Sangre, sudor y esperma
Percute, golpea, hiere la dirección escénica de Bieito
Llamaba la atención, decepcionaba, el revuelo que provocó en La Bastilla el pasado marzo la escena de un bailarín desnudo. Llegaron a escucharse protestas y abucheos en los tendidos. Una reacción mojigata a un pasaje que Calixto Bieito parecía haber esmerado lejos de toda procacidad, entre otras razones porque el bailarín toreaba en el claro de luna del tercer acto de Carmen y parecía emular la faena a cuerpo gentil de Juan Belmonte que Chaves Nogales describe en su memorable biografía sobre el pasmo trianero.
El malentendido de los espectadores concedió cierta polémica a un montaje recibido con división de opiniones. Apareció una crónica feroz en Le Monde. Y se diría que otros críticos franceses sobreactuban en la obligación de custodiar la ópera de Bizet como un asunto de chauvinismo o de Estado, concluyendo que Calixto Bieto había despojado el mito de Carmen del exotismo y folclorismo con que fue parido a iniciativa de Mallarmé en una visión tremendista de la España profunda.
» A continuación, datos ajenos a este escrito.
(** * Weather lookup service

    A shallow embedding of the server-side lookup endpoint
    ([GET] in the weather route: cache check, ordered provider fallback,
    cache refresh), of its three provider adapters
    ([getWeatherFromOpenWeather], [getWeatherFromWeatherAPI],
    [getWeatherFromWttrIn]), of the display client ([handleSubmit] and the
    expressions of the weather card) and of the two earlier versions of
    the route, which ask wttr.in only.

    The JavaScript runtime the code relies on (numbers, dynamically typed
    JSON values, property access, conversions and the exceptions they
    raise) is modelled in [Module JS].  Two idealisations are made there
    and used consistently:
    - a finite number is an exact decimal [mant * 10 ^ expo] (every JSON
      number literal is one, and the program only multiplies, adds,
      subtracts, rounds and divides by ten), so no binary64 rounding,
      overflow or negative zero is modelled; statements that bound a
      computed number against an exact value therefore carry a bound on
      the input and a margin under which they hold of binary64 arithmetic
      as well;
    - a string is its UTF-8 byte sequence, hence always well formed: a lone
      surrogate, on which [encodeURIComponent] throws, cannot occur (nor
      can it in a query parameter the server has decoded). *)

From Stdlib Require Import ZArith QArith Qround Qabs Qpower String Ascii List Lia Bool.
From Stdlib Require Import DecimalString Lqa.
From stdpp Require Import gmap strings.

Set Warnings "-register-all".
Local Open Scope Z_scope.

Module JS.

(** ** Numbers *)

Record dec := Dec { mant : Z; expo : Z }.

Inductive number :=
| Fin (d : dec)
| NaN
| PosInf
| NegInf.

(** The rational a decimal denotes. *)
Definition Qof (d : dec) : Q := (inject_Z (mant d) * Qpower 10 (expo d))%Q.

Definition of_Z (z : Z) : number := Fin (Dec z 0).

Definition dec_mul (a b : dec) : dec := Dec (mant a * mant b) (expo a + expo b).

Definition align (d : dec) (e : Z) : Z := mant d * 10 ^ (expo d - e).

Definition dec_add (a b : dec) : dec :=
  let e := Z.min (expo a) (expo b) in Dec (align a e + align b e) e.

Definition sign (x : number) : Z :=
  match x with
  | Fin d => Z.sgn (mant d)
  | PosInf => 1
  | NegInf => -1
  | NaN => 0
  end.

Definition inf_of_sign (s : Z) : number :=
  match s with
  | Z0 => NaN
  | Zpos _ => PosInf
  | Zneg _ => NegInf
  end.

(** [x * y] *)
Definition num_mul (x y : number) : number :=
  match x, y with
  | Fin a, Fin b => Fin (dec_mul a b)
  | NaN, _ | _, NaN => NaN
  | _, _ => inf_of_sign (sign x * sign y)
  end.

Definition num_neg (x : number) : number :=
  match x with
  | Fin d => Fin (Dec (- mant d) (expo d))
  | NaN => NaN
  | PosInf => NegInf
  | NegInf => PosInf
  end.

(** [x + y] on numbers *)
Definition num_add (x y : number) : number :=
  match x, y with
  | Fin a, Fin b => Fin (dec_add a b)
  | NaN, _ | _, NaN => NaN
  | PosInf, NegInf | NegInf, PosInf => NaN
  | PosInf, _ | _, PosInf => PosInf
  | NegInf, _ | _, NegInf => NegInf
  end.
Y no abjura Bieito de la España profunda, más bien la extrapola a los estertores del franquismo, la enfatiza con la testosterona de los legionarios e introduce una escena marginal en la que se vilipendia la bandera española. Así fue concebida en Perelada (1999), ignorándose entonces, claro, la actualidad iconoclasta y la repercusión internacional del montaje. No ya por su recorrido en Londres, Boston, Palermo, Oslo o San Francisco, sino porque ha envejecido con extraordinaria salud. De otro modo, no hubiera recalado en el templo de París a semejanza de un retorno uterino. Es de una enorme crudeza esta Carmen sin heroína emancipada, hembra revolucionaria ni mujer fatal. Hasta el extremo de que el epílogo de la ópera se resuelve con la abyección de un crimen de género convencional, aunque no haya concesiones a la moralina y a la moraleja. Percute, golpea, hiere la dirección escénica de Bieito. Y conserva la iconografía que la definió hace casi dos décadas, de tal forma que el recurso de una cabina telefónica y los Mercedes fletados para bajarse al moro redundan en una postal de estética remota, pero de sociología vigente en la agotadora batalla de los símbolos arrojadizos.